Oncogene. 1995 Aug 17;11(4):751-6.
The specificity of IGF2 promoter imprinting was examined in embryonal tissues and Wilms tumour. In several fetal tissues of approximately 12 weeks gestation, IGF2 was found to be monoallelically expressed from all IGF2 promoters i.e. P1, P2, P3 and P4. However, in tissues of slightly older gestation age (15-17 weeks) relaxation of imprinting at the P1 promoter was evident, although the P2-P4 promoters remained imprinted. These data indicate that early in embryogenesis a population of cells exists in which all IGF2 promoters are imprinted, but that as development proceeds the imprinting of the P1 promoter is relaxed. The pattern of IGF2 promoter imprinting was also analysed in Wilms tumour. In some tumours, the pattern of promoter imprinting was identical to that found in early fetal kidney, indicating that this tumour originates within early embryonic kidney tissue. In contrast, in tumours in which relaxation of imprinting had occurred, imprinting relaxation affected all IGF2 promoters. This aberrant pattern of promoter imprinting, which was not detected in fetal kidney, provides further evidence that pathological relaxation of IGF2 imprinting is involved in the genesis of Wilms tumour.
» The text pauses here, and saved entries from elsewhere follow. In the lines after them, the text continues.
(* ===== verification/DbusSig.v ===== *)
(** godbus/dbus, types and signatures (Godeps/.../godbus/dbus/sig.go, and alignment and
    isKeyType of dbus.go).

    A signature is the list of its bytes. findMatching ranges over runes, but brackets are
    ASCII, so it finds the same places byte by byte. The types are those D-Bus can carry: a
    struct stands for its exported fields, and pointers are followed. validSingle and typeFor
    recurse on ever shorter strings; their fuel is the length of the string, and the theorems
    show that it is enough. *)

From S2P Require Import Prelude.

Local Open Scope go_scope.
Local Open Scope char_scope.

(** * Types *)

Definition sig : Type := list ascii.

(** The types that are numbers on the wire. *)
Inductive num : Type := NByte | NInt16 | NUint16 | NInt32 | NUint32 | NInt64 | NUint64 | NDouble | NFd.

#[warnings="-register-all"]
Inductive dtype : Type :=
| TNum (k : num)
| TBool
| TString
| TPath
| TSig
| TVariant
| TArray (t : dtype)
| TDict (k v : dtype)
| TStruct (ts : list dtype).

Definition num_char (k : num) : ascii :=
  match k with
  | NByte => "y" | NInt16 => "n" | NUint16 => "q" | NInt32 => "i" | NUint32 => "u"
  | NInt64 => "x" | NUint64 => "t" | NDouble => "d" | NFd => "h"
  end.

(** sigToType *)
Definition sigToType (c : ascii) : option dtype :=
  if (c =? "y")%char then Some (TNum NByte)
  else if (c =? "b")%char then Some TBool
  else if (c =? "n")%char then Some (TNum NInt16)
  else if (c =? "q")%char then Some (TNum NUint16)
  else if (c =? "i")%char then Some (TNum NInt32)
  else if (c =? "u")%char then Some (TNum NUint32)
  else if (c =? "x")%char then Some (TNum NInt64)
  else if (c =? "t")%char then Some (TNum NUint64)
  else if (c =? "d")%char then Some (TNum NDouble)
  else if (c =? "s")%char then Some TString
  else if (c =? "g")%char then Some TSig
  else if (c =? "o")%char then Some TPath
  else if (c =? "v")%char then Some TVariant
  else if (c =? "h")%char then Some (TNum NFd)
  else None.
(* ===== verification/DbusCodec.v ===== *)
(** godbus/dbus, the wire format (Godeps/.../godbus/dbus/encoder.go, decoder.go).

    An encoder writes to a buffer, which does not fail; a decoder reads from the bytes that
    are left. Both keep the position that decides the padding. What encode takes is a value
    with its Go type; what decode returns are values in which a struct has become a slice of
    interfaces, so the element types are Go types and no longer say what the struct was. A Go
    string is the list of its bytes, a float64 its bits. A dict is the list of its entries, in
    the order MapKeys returns them or in which they came. The byte order is the instance
    [Endian]. decode loops for as long as the input says; its fuel bounds the depth and the
    rounds, and running out of it is a result of its own. Memory is taken to be enough for the
    lengths that messages announce. *)

From S2P Require Import Prelude NetIP Nl DbusSig.

Local Open Scope go_scope.
Local Open Scope nat_scope.

(** * Values *)

#[warnings="-register-all"]
Inductive val (T : Type) : Type :=
| VNum (k : num) (z : Z)
| VBool (b : bool)
| VString (s : sig)
| VPath (s : sig)
| VSig (s : sig)
| VVariant (s : sig) (v : val T)
| VArray (t : T) (vs : list (val T))
| VDict (k v : T) (kvs : list (val T * val T))
| VStruct (vs : list (val T)).
Arguments VNum {T} k z.
Arguments VBool {T} b.
Arguments VString {T} s.
Arguments VPath {T} s.
Arguments VSig {T} s.
Arguments VVariant {T} s v.
Arguments VArray {T} t vs.
Arguments VDict {T} k v kvs.
Arguments VStruct {T} vs.

Definition dval : Type := val dtype.
Definition gval : Type := val gotype.

(** reflect.TypeOf *)
Fixpoint type_of (v : dval) : dtype :=
  match v with
  | VNum k _ => TNum k
  | VBool _ => TBool
  | VString _ => TString
  | VPath _ => TPath
  | VSig _ => TSig
  | VVariant _ _ => TVariant
  | VArray t _ => TArray t
  | VDict k v _ => TDict k v
  | VStruct vs => TStruct (map type_of vs)
  end.

Definition char_byte (c : ascii) : Z := Z.of_N (N_of_ascii c).
Definition byte_char (z : Z) : ascii := ascii_of_N (Z.to_N z).

Section codec.
Context {E : Endian}.

(** * The encoder *)

Inductive enc_error : Type :=
| FormatError (why : string)
| InvalidTypeError.

Record encoder : Type := mkEnc { e_out : list Z; e_pos : Z }.

(** newEncoderAtOffset, on a buffer of its own *)
Definition newEncoderAtOffset (offset : Z) : encoder := mkEnc [] offset.
Definition newEncoder : encoder := newEncoderAtOffset 0.

(** A step of the encoder: a panic leaves what was written. *)
Definition enc_step : Type := encoder -> encoder * option enc_error.
(** The four parts of what EncodeTo writes: the byte order, the fixed part, the headers with
    their padding, and the body. *)
Lemma message_parts msg (bodylen : nat) :
  wf_message msg -> in_range NUint32 (Z.of_nat bodylen) = true ->
  exists bs1 buf pad,
  e_out (fst (enc_align 8 (fst (Encode (header_vals E msg bodylen) newEncoder))))
    = order_byte E :: bs1 ++ (put_uint 4 (Z.of_nat (length buf)) ++ buf) ++ pad
  /\ bs1 = put_uint 1 (m_Type msg) ++ put_uint 1 (m_Flags msg) ++ put_uint 1 protoVersion
           ++ put_uint 4 (Z.of_nat bodylen) ++ put_uint 4 (m_serial msg)
  /\ Z.of_nat (length pad) = ((- Z.of_nat (length buf)) mod 8)%Z
  /\ ((Z.of_nat (4 + length buf + length pad) < 2 ^ 32)%Z -> forall fuel, message_need msg <= fuel -> forall rest,
      Decode fuel ["y"; "y"; "y"; "u"; "u"]%char (mkDec 1 (bs1 ++ rest))
        = DOk [VNum NByte (m_Type msg); VNum NByte (m_Flags msg); VNum NByte protoVersion;
               VNum NUint32 (Z.of_nat bodylen); VNum NUint32 (m_serial msg)] (mkDec 12 rest)
      /\ (exists d, Decode fuel ["a"; "("; "y"; "v"; ")"]%char
                      (mkDec 12 ((put_uint 4 (Z.of_nat (length buf)) ++ buf) ++ pad ++ rest))
           = DOk [VArray GInterfaces (map erase (map header_val (m_Headers msg)))] d
           /\ dec_align 8 d = DOk tt (mkDec (16 + Z.of_nat (length buf + length pad)) rest))).
Proof.
  intros Hw Hb.
  set (five := [VNum NByte (m_Type msg); VNum NByte (m_Flags msg); VNum NByte protoVersion;
               VNum NUint32 (Z.of_nat bodylen); VNum NUint32 (m_serial msg)] : list dval).
  set (arr := VArray header_type (map header_val (m_Headers msg))).
  assert (Forall sendable five) as H5.
  { destruct Hw. repeat apply List.Forall_cons; try apply List.Forall_nil;
      (split; [done|split; reflexivity]). }
  assert (Forall sendable [arr]) as Ha by (constructor; [by apply headers_sendable|done]).
  change (header_vals E msg bodylen) with ([VNum NByte (order_byte E)] ++ five ++ [arr]).
  rewrite Encode_app. unfold enc_then at 1.
  assert (Encode [VNum NByte (order_byte E)] newEncoder = (mkEnc [order_byte E] 1, None)) as ->
    by (by destruct E).
  rewrite Encode_app. unfold enc_then at 1.
  pose proof (prefix_pos [order_byte E] (m_Type msg) (m_Flags msg) protoVersion (Z.of_nat bodylen)
                (m_serial msg)) as Hpre. fold five in Hpre. rewrite Hpre.
  set (bs1 := put_uint 1 (m_Type msg) ++ _) in *. cbn [app] in Hpre |- *.
  assert (length bs1 = 11) as H11 by (unfold bs1; by rewrite !length_app, !length_put_uint).
  destruct (Encode_succeeds [arr] Ha (mkEnc (order_byte E :: bs1) 12)) as (e2 & Harr).
  rewrite Harr. cbn [fst].
  destruct (Encode_matches [arr] _ Ha (le_n _) (mkEnc (order_byte E :: bs1) 12) e2 ltac:(done) Harr) as (bs2 & -> & _).
  assert (exists buf, bs2 = put_uint 4 (Z.of_nat (length buf)) ++ buf) as (buf & ->).
  { unfold Encode in Harr. cbn [enc_list] in Harr. unfold enc_then, enc_skip in Harr.
    destruct (encode arr 0 (mkEnc (order_byte E :: bs1) 12)) as [e3 [|]] eqn:E3; [done|].
    apply headers_length in E3 as (buf & Hbuf). injection Harr as Harr.
    rewrite Harr in Hbuf. cbn [e_out] in Hbuf.
    apply (app_inv_head (order_byte E :: bs1)) in Hbuf. eauto. }
  set (e2 := mkEnc ((order_byte E :: bs1) ++ put_uint 4 (Z.of_nat (length buf)) ++ buf)
    (12 + Z.of_nat (length (put_uint 4 (Z.of_nat (length buf)) ++ buf)))).
  destruct (enc_align_pos 8 e2) as (out3 & Hal); [unfold aligned; lia|].
  cbn [e_out e_pos]. fold e2. rewrite Hal.
  destruct (matches_align 8 ltac:(unfold aligned; lia) e2 _ ltac:(simpl; lia) Hal) as (pad & Heq & Rp).
  injection Heq as -> Hpad. cbn [fst e_out]. exists bs1, buf, pad.
  split; [cbn [app]; by rewrite <- !app_assoc|]. split; [done|].
  split.
  { apply (padded e2); [unfold e2; cbn [e_pos]; by rewrite length_app, length_put_uint|].
    unfold e2 at 1 2. cbn [e_pos]. by symmetry. }
  intros Hl fuel Hfuel rest. unfold message_need in Hfuel. fold arr in Hfuel. cbn [e_pos] in Rp.
  rewrite length_app, length_put_uint in *. split.
  - destruct (Encode_matches five fuel H5 ltac:(simpl; lia) (mkEnc [order_byte E] 1) _ ltac:(done) Hpre) as (bs' & Heq & R).
    injection Heq as Hbs _. subst bs'. apply R. lia.
  - destruct (Encode_matches [arr] fuel Ha ltac:(lia) (mkEnc (order_byte E :: bs1) 12) _ ltac:(done) Harr) as (bs' & Heq & R).
    injection Heq as Hbs _. apply (app_inv_head bs1) in Hbs as <-.
    eexists. split; [apply R; rewrite length_app, length_put_uint; lia|].
    assert (e_pos e2 = 16 + Z.of_nat (length buf))%Z as He2
      by (unfold e2; cbn [e_pos]; rewrite length_app, length_put_uint; lia).
    rewrite He2 in Rp. cbn [e_pos].
    replace (12 + Z.of_nat (4 + length buf))%Z with (16 + Z.of_nat (length buf))%Z by lia.
    rewrite Rp by lia. do 2 f_equal. lia.
Qed.

End wire.

(** What DecodeMessage does with the signature header and the body. *)
Lemma body_read (E : Endian) msg body fuel rest :
  wf_message msg -> needs (m_Body msg) <= fuel ->
  Encode (m_Body msg) newEncoder = (mkEnc body (Z.of_nat (length body)), None) ->
  (Z.of_nat (length body) < 2 ^ 32)%Z ->
  match header_of FieldSignature (map erase_header (m_Headers msg)) with
  | Some (_, VSig (c :: s)) =>
      decoded (Decode fuel (c :: s) (mkDec 0 body)) (fun vs _ =>
        Got (mkMessage (m_Type msg) (m_Flags msg) (map erase_header (m_Headers msg)) vs (m_serial msg)) rest)
  | _ => Got (mkMessage (m_Type msg) (m_Flags msg) (map erase_header (m_Headers msg)) [] (m_serial msg)) rest
  end = Got (erase_message msg) rest.
Proof.
  intros Hw Hf He Hl. unfold erase_message.
  assert (Decode fuel (sigs_of (map type_of (m_Body msg))) (mkDec 0 body)
          = DOk (map erase (m_Body msg)) (mkDec (Z.of_nat (length body)) [])) as HD.
  { destruct (Encode_matches (m_Body msg) fuel (wf_Body _ Hw) Hf newEncoder _ ltac:(done) He)
      as (bs & Heq & R). cbn in Heq. injection Heq as -> _.
    specialize (R Hl []). by rewrite app_nil_r in R. }
  rewrite header_of_erase. pose proof (wf_Signature _ Hw) as Hs.
  destruct (header_of FieldSignature (m_Headers msg)) as [[s v]|] eqn:Eh; [|by rewrite Hs].
  assert (val_is v TSig = true) as Hv.
  { apply (headers_valid (m_Headers msg) FieldSignature s v).
    - pose proof (wf_valid _ Hw) as Hv. unfold IsValid in Hv. repeat case_match; done.
    - clear -Eh. induction (m_Headers msg) as [|[k' v'] hs IH]; simpl in *; [done|].
      destruct (Z.eqb_spec k' FieldSignature) as [->|]; [left; by injection Eh as ->|right; auto]. }
  destruct v as [| | | |vs| | | |]; try done; [by destruct k|]. simpl in Hs. rewrite Hs. cbn [erase].
  destruct (sigs_of (map type_of (m_Body msg))) as [|c cs] eqn:Eq.
  - destruct (m_Body msg) as [|v vs']; [done|]. exfalso.
    pose proof (sigs_of_length (map type_of (v :: vs'))) as Hlen. rewrite Eq in Hlen. simpl in Hlen. lia.
  - unfold decoded. by rewrite HD.
Qed.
在胚胎组织和肾母细胞瘤中检测了IGF2启动子印记的特异性。在妊娠约12周的几种胎儿组织中,发现IGF2从所有IGF2启动子即P1、P2、P3和P4单等位基因表达。然而,在妊娠年龄稍大(15 - 17周)的组织中,P1启动子的印记松弛明显,尽管P2 - P4启动子仍保持印记。这些数据表明,在胚胎发生早期存在一群细胞,其中所有IGF2启动子都有印记,但随着发育进行,P1启动子的印记松弛。还在肾母细胞瘤中分析了IGF2启动子印记模式。在一些肿瘤中,启动子印记模式与早期胎儿肾脏中的相同,表明这种肿瘤起源于早期胚胎肾脏组织。相反,在发生印记松弛的肿瘤中,印记松弛影响所有IGF2启动子。这种在胎儿肾脏中未检测到的异常启动子印记模式,进一步证明IGF2印记的病理性松弛参与了肾母细胞瘤的发生。